While they stressed it was too early to carry out a detailed analysis, the experts pointed to the country´s sociable lifestyle and close ties between young and older family members as significant factors in the virus´s spread.
While Spain has the world´s highest coronavirus death toll per capita after Belgium, its mortality rate -- the percentage of infected patients who die -- stands at 10.4 percent, below other hard-hit nations like Italy, France and Britain.
"The problem here is the size of the epidemic, the great quantity of infections which we had at the epidemic peak," said Fernando Rodriguez, a public health professor at Madrid´s Autonomous University.
Only the United States has more confirmed COVID-19 cases than Spain, although national variations depend greatly on the number of tests that are carried out.
A study carried out by the Polytechnic University of Catalonia estimated that more than two million of Spain´s 47 million people are infected.

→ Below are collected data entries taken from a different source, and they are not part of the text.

(** * NeuroPet behaviour core: a shallow embedding of the firmware and its laws

    The development follows the firmware sources one translation unit per
    module: [F32] (IEEE-754 binary32, the C [float] of the target),
    [CoreState] (core_state.cpp), [OnlineLearn] (online_learn.cpp),
    [Brain] (brain_infer.cpp and the model-upload hook of main.cpp),
    [Buttons] (buttons.cpp), [Logger] (logger.cpp), [Storage] (the
    checksum of storage.cpp), [TimeManager] (time_manager.cpp) and
    [PetIdentity] (pet_identity.cpp).
    Definitions come first; every lemma and theorem lives in the second
    half of the file.

    Floating point is modelled bit-exactly: a [float] is a [spec_float]
    at precision 24 and maximal exponent 128, every C operator rounds to
    nearest-even once (no fused multiply-add, no excess precision), and a
    decimal literal denotes the nearest binary32 value. *)

From stdpp Require Import base list sorting.
From Stdlib Require Import ZArith Bool Lia.
From Stdlib Require Import SpecFloat.
From Stdlib Require Strings.Byte Strings.String Strings.Ascii.

(* ================================================================== *)
(** ** binary32 arithmetic *)
(* ================================================================== *)

Module F32.

Definition prec : Z := 24.
Definition emax : Z := 128.

Definition float32 : Type := spec_float.
(** * PyDMD tutorial 12: helper functions of the compressed-DMD notebook

    A shallow embedding of the helper functions defined in
    [tutorials/tutorial12/tutorial-12-cdmd.ipynb] (frame loaders, IoU / F1
    metrics, background subtraction, playback) and of the cells that use
    them, followed by the properties the specification states about them
    and by further properties of the code.

    Conventions of the embedding.
    - A finite floating-point number is the rational it denotes.  An
      arithmetic operation of numpy is the exact operation on rationals
      followed by [round_float], round-to-nearest-even at the precision of
      the result type (24 bits for float32, 53 bits for float64).  The
      exponent range is unbounded and NaN / infinities are absent: no
      operation below overflows or underflows on pixel intensities and
      pixel counts.
    - A scalar that meets an array in a comparison is converted as numpy 2
      does it: a Python float takes the element type of the array (a
      float32 array compares with the threshold rounded to IEEE binary32,
      gradual underflow and overflow to infinity included), a numpy
      float64 scalar promotes a float32 array to float64, where the
      comparison is exact.  Under the rules before numpy 2 every float
      scalar is converted like the Python float here.
    - Fixed-width integers are [Z] with the wrap-around written out.
    - numpy arrays that the caller can observe live in a [store]: a memory
      of element cells plus an allocation pointer.  An [ndarray] is a view:
      a shape and the list of cells it addresses in row-major order, so two
      arrays alias when they share cells.  Arrays that a function creates
      and never shares are plain values ([tensor]).
    - A Python exception is a [Raise] result. *)

From Stdlib Require Import ZArith QArith Qround Qpower Qabs Qreduction Lqa Lia SpecFloat.
From stdpp Require Import gmap strings list sorting.

(* ================================================================= *)
(** * Part I: the embedding *)
(* ================================================================= *)

(** ** Floating point *)

Section FloatDefs.
#[local] Open Scope Q_scope.

Definition pow2 (e : Z) : Q := 2 ^ e.

(** Round to the nearest integer, ties to even. *)
Definition rne (y : Q) : Z :=
  let f := Qfloor y in
  match Qcompare (y - inject_Z f) (1 # 2) with
  | Lt => f
  | Gt => (f + 1)%Z
  | Eq => if Z.even f then f else (f + 1)%Z
  end.

(** For [0 < x], the exponent [k] with [2^k <= x < 2^(k+1)]. *)
Definition ilog2 (x : Q) : Z :=
  let k := (Z.log2 (Qnum x) - Z.log2 (Zpos (Qden x)))%Z in
  if Qle_bool (pow2 k) x then k else (k - 1)%Z.

(** Rounding of a positive rational to [prec] significant bits. *)
Definition round_pos (prec : Z) (x : Q) : Q :=
  let e := (ilog2 x - (prec - 1))%Z in
  inject_Z (rne (x / pow2 e)) * pow2 e.

(** Round-to-nearest-even at precision [prec]; the result is a reduced
    fraction, so equal floats are equal terms. *)
Definition round_float (prec : Z) (x : Q) : Q :=
  let x := Qred x in
  match Qnum x with
  | Z0 => 0
  | Zpos _ => Qred (round_pos prec x)
  | Zneg _ => Qred (- round_pos prec (- x))
  end.

Definition fl32 : Q -> Q := round_float 24.
Definition fl64 : Q -> Q := round_float 53.

(** float64 arithmetic. *)
Definition fadd64 (a b : Q) : Q := fl64 (a + b).
Definition fmul64 (a b : Q) : Q := fl64 (a * b).
Definition fdiv64 (a b : Q) : Q := fl64 (a / b).
(** Conversion of an integer to float64. *)
Definition of_int64 (z : Z) : Q := fl64 (inject_Z z).

(** Comparisons of floats are exact. *)
Definition Qltb (x y : Q) : bool := negb (Qle_bool y x).
Definition Qgeb (x y : Q) : bool := Qle_bool y x.
Definition Qgtb (x y : Q) : bool := negb (Qle_bool x y).
Definition Qleb (x y : Q) : bool := Qle_bool x y.

(** Truth value of a number, as [np.logical_and] / [np.logical_or] take it. *)
Definition truthy (x : Q) : bool := negb (Qeq_bool x 0).

(** [ndarray.clip(lo, hi)] on one element. *)
Definition clip (lo hi x : Q) : Q :=
  if Qltb x lo then lo else if Qgtb x hi then hi else x.

End FloatDefs.

(** ** Thresholds

    The metrics compare an array with a scalar threshold.  What the
    comparison uses depends on the element type of the array and on the
    kind of the scalar. *)

(** Element types of the arrays the metrics are called on. *)
Inductive dtype : Type := float32 | float64.

(** A finite threshold: a Python float, such as the default [0.1] or a
    literal, or a numpy float64 scalar, such as an element of
    [np.linspace(0, 1, 10)]. *)
Inductive scalar : Type := PyFloat (x : Q) | NpFloat64 (x : Q).

Definition value (t : scalar) : Q :=
  match t with PyFloat x | NpFloat64 x => x end.

(** The threshold as a comparison uses it: a float32 can be infinite
    where the float64 it comes from is finite. *)
Inductive bound : Type := NegInf | Finite (t : Q) | PosInf.

(** Rounding to IEEE binary32 with an unbounded range above: below the
    smallest normal number [2^-126] the grid of the subnormal numbers,
    multiples of [2^-149], is used. *)
Definition round32 (x : Q) : Q :=
  if Qltb (Qabs x) (pow2 (-126))
  then Qred (inject_Z (rne (x / pow2 (-149))) * pow2 (-149))
  else fl32 x.

(** Conversion of a float64 to float32, round to nearest even: a result
    of magnitude [2^128] or more is an infinity. *)
Definition to_float32 (x : Q) : bound :=
  let y := round32 x in
  if Qleb (pow2 128) y then PosInf
  else if Qleb y (- pow2 128) then NegInf
  else Finite y.

(** The threshold that [a < thresh] and [a >= thresh] use for an array
    [a] of element type [dt]. *)
Definition compared (dt : dtype) (thresh : scalar) : bound :=
  match dt, thresh with
  | float32, PyFloat x => to_float32 x
  | float32, NpFloat64 x => Finite x
  | float64, PyFloat x => Finite x
  | float64, NpFloat64 x => Finite x
  end.

(** [x < thresh] and [x >= thresh] on one element. *)
Definition lt_bound (x : Q) (thresh : bound) : bool :=
  match thresh with
  | NegInf => false
  | Finite t => Qltb x t
  | PosInf => true
  end.

Definition ge_bound (x : Q) (thresh : bound) : bool :=
  match thresh with
  | NegInf => true
  | Finite t => Qgeb x t
  | PosInf => false
  end.

(** *** The standard library's IEEE 754 operations, for comparison

    [SpecFloat] specifies the binary formats bit by bit.  The functions
    below run its operations on inputs of the helpers, so that
    [round_float] can be checked against them. *)

Definition SF2Q (f : spec_float) : option Q :=
  match f with
  | S754_zero _ => Some 0%Q
  | S754_finite s m e => Some (Qred (inject_Z (if s then Zneg m else Zpos m) * pow2 e))
  | S754_infinity _ => None
  | S754_nan => None
  end.

(** [q] is the value of the IEEE number [f]. *)
Definition agrees (q : Q) (f : spec_float) : bool :=
  match SF2Q f with
  | Some q' => Qeq_bool q q'
  | None => false
  end.
(** Rounding a positive value that does not exceed a finite float [a] gives
    a canonical finite float that does not exceed [a] either. *)
Lemma binary_round_le s m e ma ea :
  f_emin <= e -> f_canonical ma ea -> ea <= 971 ->
  Zpos m * 2 ^ (e - f_emin) <= Zpos ma * 2 ^ (ea - f_emin) ->
  exists m2 e2, binary_round f64_prec f64_emax s m e = S754_finite s m2 e2 /\
    f_canonical m2 e2 /\ e2 <= 971 /\
    Zpos m2 * 2 ^ (e2 - f_emin) <= Zpos ma * 2 ^ (ea - f_emin).
Proof.
  intros He Ha Hea Hle. unfold binary_round.
  pose proof (shl_align_spec m e (fexp f64_prec f64_emax (Zpos (digits2_pos m) + e))) as Hs.
  destruct (shl_align _ _ _) as [mz ez]. destruct Hs as [Hez Hmz].
  assert (Hez1 : f_emin <= ez <= e) by (rewrite f_fexp_eq in Hez; unfold f_emin in *; lia).
  pose proof (digits2_pos_mul_pow m mz (e - ez) ltac:(lia) Hmz) as Hd.
  assert (Hv : Zpos mz * 2 ^ (ez - f_emin) = Zpos m * 2 ^ (e - f_emin)).
  { rewrite Hmz, <- Z.mul_assoc, <- Z.pow_add_r by lia. do 2 f_equal. lia. }
  rewrite <- Hv in Hle. clear Hv Hmz.
  destruct (binary_round_aux_shape s mz ez) as (m2 & e2 & m1 & -> & Hc & Hval & Hm1 & Hex); [lia|..].
  { rewrite f_fexp_eq in *. lia. }
  set (k := fexp f64_prec f64_emax (Zpos (digits2_pos mz) + ez) - ez) in *.
  assert (Hk : 0 <= k) by (unfold k; rewrite f_fexp_eq in *; lia).
  assert (Hkea : ez + k <= ea).
  { pose proof (digits2_value_mono mz (ez - f_emin) ma (ea - f_emin)).
    apply f_canonical_mantissa in Ha as Ha'. unfold canonical_mantissa in Ha'.
    rewrite Z.eqb_eq, f_fexp_eq in Ha'. unfold k. rewrite f_fexp_eq. destruct Ha. lia. }
  assert (Hm1a : m1 <= Zpos ma * 2 ^ (ea - (ez + k))) by (eapply round_quotient_le; eauto; lia).
  assert (Hv2 : Zpos m2 * 2 ^ (e2 - f_emin) <= Zpos ma * 2 ^ (ea - f_emin)).
  { rewrite Hval. replace (ea - f_emin) with (ea - (ez + k) + (ez + k - f_emin)) by lia.
    rewrite Z.pow_add_r by lia. assert (0 < 2 ^ (ez + k - f_emin)) by (apply Z.pow_pos_nonneg; lia). nia. }
  assert (He2 : e2 <= 971).
  { pose proof (digits2_value_mono m2 (e2 - f_emin) ma (ea - f_emin)).
    apply f_canonical_mantissa in Ha as Ha', Hc as Hc'. unfold canonical_mantissa in *.
    rewrite Z.eqb_eq, f_fexp_eq in *. destruct Ha, Hc. lia. }
  rewrite (proj2 (Z.leb_le _ _) He2). eauto 10.
Qed.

The virus "circulated under the radar a lot" before the government ordered a near total nationwide lockdown on March 14, said the head of epidemiology at Barcelona´s Hospital Clinic, Antoni Trilla.
Unusually warm weather helped spread the virus.
"The weather was fantastic during the last weeks of February and the first week of March and people were out on the streets, very close to one another," said Rodriguez.
This sped up the spread of the virus and "in very little time there was community transmission," he added.
Lifestyle could also have played a role in a country where people spend a lot of time outside in groups eating out, having drinks, attending religious processions, protesting or just going for a walk.
In Spain, as in Italy, "people hug and touch each other a lot, here people are constantly kissing, even at work," said Ildefonso Hernandez, a professor of public health at the Miguel Hernandez University in Alicante.
In addition, Spain has the most people living in flats of any European Union country, according to EU statistics agency Eurostat.
"Our cities are built vertically, there is a lot of density and this can also facilitate the transmission of the epidemic," Rodriguez said.